Italy claimed that the purpose of the national regulations was to implement the objectives of the P2B Regulation. But the Court of Justice observed that the P2B Regulation expressly states (Art. 1(5)) that the regulation “shall be without prejudice to Union law,” particularly in the field of electronic commerce, among other areas. As the e-Commerce Directive is specifically about electronic commerce, the objective which the Italian lawmakers were allegedly pursuing under the P2B Regulation would have to fall within one of the areas referred to in the e-Commerce Directive justifying a derogation from the country of origin principle. The Court of Justice concluded that this was not the case: none of the objectives of the Italian regulations concerned public policy, public health, or public security. As for the objective of consumer protection, the regulations pursued this at most only indirectly. Derogation from the country of origin principle is exceptional and therefore must be interpreted strictly (e.g. C-119/12, Probst; C-817/19, Ligue des droits humains). Thus this exception does not apply to measures that only indirectly pursue a given objective, and the Italian regulations also failed to meet the admissibility test in terms of a protected public interest.
In short, according to the Court of Justice, the obligations established in Italy did not fall within the exceptions permitted by the e-Commerce Directive, first because the obligations were general and abstract, and second because they did not pursue any of the public-interest objectives identified in the e-Commerce Directive.
The parallel Expedia case (C-663/22), where the undertaking had no subsidiary in the EU, was different. There, the Court of Justice did not analyse whether the Italian regulations could be applied to such foreign entities, as this was beyond the scope of the question raised by the Italian court. (Nonetheless, it should be recognised that provision of information society services by non-EU companies that are not based in any member state may be independently regulated by each EU country.) The issue of interest to the Italian court boiled down to whether the obligation (to provide business information) established in Italy furthered the objectives of the P2B Regulation, as it was only in this narrow scope that the telecommunications regulator (AGCOM) had the statutory authority to issue regulations. (If it turned out that this obligation was not justified in the Italian act, it would have to be concluded that AGCOM exceeded its authority and the rules it issued in this regard were invalid.) When responding to the questions raised, the Court of Justice stated that implementation of the P2B Regulation did not justify measures such as the Italian regulations at issue.
Current status and possible future developments
The country of origin principle remains central to the market for online services (e.g. C-119/12, Probst; C-817/19, Ligue des droits humains). Moreover, the country of origin principle also applies to audiovisual media services (Art. 2–3 of Directive 2010/13), which are also often provided via internet.

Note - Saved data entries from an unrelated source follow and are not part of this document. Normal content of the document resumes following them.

Lemma rx_deliver_effect frame s : exists o s', rx_deliver frame s = (o, s') /\ returns o /\ rx_effect s s' o.
Proof.
  destruct s as [m q]. unfold rx_deliver, bind at 1, get at 1. cbn [r_q].
  assert (forall o, rx_effect {| r_mem := m; r_q := q |} {| r_mem := m; r_q := q |} o \/ exists w i, o = Ok (Delivered w i)) as Hid.
  { intros o. destruct o as [[| | |]|e| |]; eauto; left; (split; [reflexivity|]); auto. }
  destruct (rx_pending_state q m) as (op & Ep & Hop).
  unfold bind at 1. rewrite (on_rmem_eq _ {| r_mem := m; r_q := q |} _ _ Ep). cbn [r_q].
  destruct op as [pending|e| |]; try done.
  2:{ eexists _, _. split; [reflexivity|]. split; [done|]. by destruct (Hid (Err e)) as [?|(? & ? & ?)]. }
  destruct (N.eqb_spec pending 0) as [|Hpend].
  { eexists _, _. split; [reflexivity|]. split; [done|]. by destruct (Hid (Ok NoBuffer)) as [?|(? & ? & ?)]. }
  destruct (q_num q <? pending).
  { eexists _, _. split; [reflexivity|]. split; [done|]. by destruct (Hid (Ok Invalid)) as [?|(? & ? & ?)]. }
  assert (q_num q <> 0) as Hn.
  { intros H0. unfold rx_pending in Ep. rewrite H0, orb_true_r in Ep. injection Ep as <-. done. }
  unfold bind at 1. rewrite on_rmem_at. cbn [r_mem r_q].
  pose proof (read_avail_head_returns (q_avail q) (q_last_avail q) (q_num q) m Hn) as Hhr.
  assert ((read_avail_head (q_avail q) (q_last_avail q) (q_num q) m).2 = m) as ->.
  { symmetry. apply (read_avail_head_mrel eq). }
  destruct (read_avail_head _ _ _ m).1 as [head|e| |]; try done.
  2:{ eexists _, _. split; [reflexivity|]. split; [done|]. by destruct (Hid (Err e)) as [?|(? & ? & ?)]. }
  destruct (rx_walk_safe (S (N.to_nat (q_num q))) (q_desc q) (q_num q) head 0 [] 0 m) as ([[bad segs] cap] & Ew);
    [lia|lia|].
  unfold bind at 1. rewrite (on_rmem_eq _ {| r_mem := m; r_q := q |} _ _ Ew). cbn [r_q].
  destruct (negb bad && _).
  { eexists _, _. split; [reflexivity|]. split; [done|]. by destruct (Hid (Ok TooSmall)) as [?|(? & ? & ?)]. }
  assert (exists bad' m1, (if bad then ret true else
      try_ok (on_rmem (scatter segs net_hdr frame)) (fun _ => ret false) (ret true)) {| r_mem := m; r_q := q |} =
    (Ok bad', {| r_mem := m1; r_q := q |}) /\ same_size m m1) as (bad' & m1 & Eb & Hs1).
  { destruct bad; [by exists true, m|]. unfold try_ok, scatter.
    destruct (scatter_segs_safe segs [net_hdr; frame] m) as (o & m1 & Es & Ho & Hs).
    rewrite (on_rmem_eq _ {| r_mem := m; r_q := q |} _ _ Es).
    destruct o as [[]|e| |]; try done; [by exists false, m1|by exists true, m1]. }
  unfold bind at 1. rewrite Eb. destruct bad'.
  - destruct (head <? q_num q).
    + destruct (rx_publish_safe (used_push (q_used q) (q_num q) head 0) (ret Invalid) m1 q)
        as (o & s' & -> & Ho & Hs' & Hq'); [by intros; apply used_push_returns|mrel_tac|done|].
      exists o, s'. split; [done|]. split; [done|]. split; [by etransitivity|]. cbn [r_q].
      destruct Hq' as [[-> Hk]|[-> ->]]; [|by right]. destruct o as [[| | |]|e| |]; try done; by left.
    + eexists _, _. split; [reflexivity|]. split; [done|]. split; [done|]. by right.
  - match goal with |- context [bind rx_bump (fun _ => ?k)] =>
      destruct (rx_publish_safe (used_push (q_used q) (q_num q) head (U.wrap 32 (NET_HDR_LEN + lenN frame)))
        k m1 q) as (o & s' & -> & Ho & Hs' & Hq') end.
    + intros. by apply used_push_returns.
    + mrel_tac.
    + intros s. unfold bind. rewrite on_rmem_at, read_u16_eq. destruct s.
      by destruct (in_ram _ _ 2).
    + exists o, s'. split; [done|]. split; [done|]. split; [by etransitivity|]. cbn [r_q].
      destruct Hq' as [[-> Hk]|[-> Hk]].
      * destruct o as [[| | |]|e| |]; try done. by left.
      * revert Hk. unfold bind. rewrite on_rmem_at, read_u16_eq.
        destruct (in_ram _ _ 2); intros ->; simpl; [done|by right].
Qed.

(** ** The pump *)

(** A computation whose result is never [NoBuffer]. *)
Definition no_nobuffer (m : M RxCtx RxDelivery) : Prop := forall s, (m s).1 <> Ok NoBuffer.

Lemma no_nobuffer_bind {A} (m : M RxCtx A) f :
  (forall a, no_nobuffer (f a)) -> no_nobuffer (bind m f).
Proof. intros Hf s. unfold bind. destruct (m s) as [[a|e| |] s']; try done. apply Hf. Qed.

(** A buffer seen before reading the tap is still there for the frame. *)
Lemma rx_deliver_buffer frame m q p :
  (rx_pending q m).1 = Ok p -> p <> 0 -> (rx_deliver frame {| r_mem := m; r_q := q |}).1 <> Ok NoBuffer.
Proof.
  intros Hp H0. unfold rx_deliver, bind at 1, get at 1. cbn [r_q].
  destruct (rx_pending_state q m) as (op & Ep & Hop). rewrite Ep in Hp. simpl in Hp. subst op.
  unfold bind at 1. rewrite (on_rmem_eq _ {| r_mem := m; r_q := q |} _ _ Ep). cbn [r_q].
  rewrite (proj2 (N.eqb_neq _ _) H0). destruct (q_num q <? p); [done|].
  match goal with |- (?m ?s).1 <> _ => cut (no_nobuffer m); [intros Hm; apply Hm|] end.
  apply no_nobuffer_bind. intros hd. apply no_nobuffer_bind. intros [[bad segs] cap].
  destruct (negb bad && _); [done|]. apply no_nobuffer_bind. intros [];
    repeat (apply no_nobuffer_bind; intros ?); done.
Qed.

(** The frames among what the tap gave. *)
Definition is_frame (n : usize) (r : tap_read) : bool :=
  match r with Frame f => match take (N.to_nat n) f with [] => false | _ => true end | _ => false end.

Definition frames_in (n : usize) (l : list tap_read) : N := lenN (filter (fun r => is_frame n r = true) l).

(** Frames accounted for: delivered, or dropped for one of three reasons. *)
Definition handled (s : NetStats) : N :=
  rx_frames s + rx_too_small s + rx_invalid s + rx_rate_limited s.

(** What a pump changes: it takes a prefix of the tap's frames, never finds the
    queue empty after reading one, and touches only RAM and queue 0. *)
Definition pump_rel {L} (d d' : RxDev L) (used : list tap_read) : Prop :=
  t_in (x_tap d) = used ++ t_in (x_tap d') /\ rx_no_buffer (x_stats d') = rx_no_buffer (x_stats d) /\
  length (queues (x_st d')) = length (queues (x_st d)) /\
  drop 1 (queues (x_st d')) = drop 1 (queues (x_st d)) /\ mem_len (x_mem d') = mem_len (x_mem d).

Lemma count_rx_handled r n s : r <> NoBuffer -> handled s + 1 < 2 ^ 64 ->
  handled (count_rx r n s) = handled s + 1 /\ rx_no_buffer (count_rx r n s) = rx_no_buffer s.
Proof.
  unfold handled, count_rx. intros Hr Hs.
  destruct r; simpl; try done; (split; [|done]); rewrite add64_small; lia.
Qed.

Lemma count_limited_handled s : handled s + 1 < 2 ^ 64 ->
  handled (count_limited s) = handled s + 1.
Proof. unfold handled, count_limited. simpl. intros Hs. rewrite add64_small; lia. Qed.

Section Pump.
Context {L : Type} `{RateLimit L}.

Lemma pump_rel_trans (d1 d2 d3 : RxDev L) u1 u2 :
  pump_rel d1 d2 u1 -> pump_rel d2 d3 u2 -> pump_rel d1 d3 (u1 ++ u2).
Proof.
  intros (A1 & A2 & A3 & A4 & A5) (B1 & B2 & B3 & B4 & B5).
  split; [by rewrite A1, B1, app_assoc|]. repeat split; congruence.
Qed.

Lemma frames_in_app n l k : frames_in n (l ++ k) = frames_in n l + frames_in n k.
Proof. unfold frames_in, lenN. rewrite filter_app, length_app. lia. Qed.

(** Reading the tap takes one result and says whether it is a frame. *)
Lemma x_read_eq n (d : RxDev L) : exists o used d', x_read n d = (o, d') /\ returns o /\
  pump_rel d d' used /\ x_stats d' = x_stats d /\ queues (x_st d') = queues (x_st d) /\
  x_mem d' = x_mem d /\
  (forall f, o = Ok f -> frames_in n used = match f with Some _ => 1 | None => 0 end).
Proof.
  unfold x_read, zoom, read_frame. destruct (t_in (x_tap d)) as [|r rest] eqn:E.
  { exists (Ok None), []. eexists. split; [reflexivity|]. split; [done|]. split; [done|].
    repeat (split; [done|]). by intros f [= <-]. }
  exists (match r with Frame f => Ok (match take (N.to_nat n) f with [] => None | _ => Some (take (N.to_nat n) f) end)
    | WouldBlock => Ok None | ReadError => Err Network end), [r].
  destruct r as [f| |]; (eexists; split; [reflexivity|]); (split; [done|]);
    (split; [by unfold pump_rel; simpl; rewrite E|]); repeat (split; [done|]);
    intros o Ho; unfold frames_in; cbn [filter list_filter is_frame].
  - injection Ho as <-. by destruct (take (N.to_nat n) f).
  - by injection Ho as <-.
  - done.
Qed.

As a rule, supervision of service providers is vested in the service provider’s country of origin, and only that country can impose obligations on it. In practice, this means that all of the requirements for operation of many foreign platforms, including the largest ones, are decided by small countries like Ireland and Luxembourg, where the European subsidiaries of these big platforms are established.
Newer EU laws, such as the Directive on Copyright in the Digital Single Market (2019/790) and the P2B Regulation, which were intended to more closely regulate global platforms, clearly uphold the inviolability of the country of origin mechanism established in Art. 3 of the e-Commerce Directive (even though the e-Commerce Directive itself excludes copyright and industrial property rights from its scope). The country of origin principle is also well established in the case law of the Court of Justice.
The table below, based on the case law to date from the Court of Justice, summarises which obligations imposed on service providers by an EU member state other than their country of origin are permitted and which are prohibited.
Obligations in an EU member state other than an undertaking’s country of origin | |
PERMITTED | PROHIBITED |
Providing tax authorities with customer information (C-674/20, Airbnb Ireland) | Implementation of a system for handling reports of illegal content (C-376/22, Google Ireland) |
Forwarding data on rental agreements to tax authorities (C-83/21, Airbnb Ireland) | Preparing a periodic report on handling reports of illegal content (C-376/22, Google Ireland) |
Withholding tax (C-83/21, Airbnb Ireland) | Submitting such report to the national regulator and posting the report on the undertaking’s own website (C-376/22, Google Ireland) |
Appointment of a tax representative (C-83/21, Airbnb Ireland) | Appointing a person to ensure compliance with the foregoing obligations regarding illegal content (C-376/22, Google Ireland) |
Obtaining a permit to operate an intermediation system between road transport providers and customers (C-320/16, Uber France, holding that the Uber rideshare service is not an information society service, but a transportation service, not covered by the e-Commerce Directive or the Services Directive) |
|
As this breakdown suggests, the permitted exceptions to the country of origin principle mainly concern taxes. While taxation was expressly excluded from the scope of the e-Commerce Directive (Art. 1(5)(a)), tax regulations are still subject to evaluation under the freedom to provide services (Art. 56 TFEU), requiring regulations to be non-discriminatory, necessary and proportionate.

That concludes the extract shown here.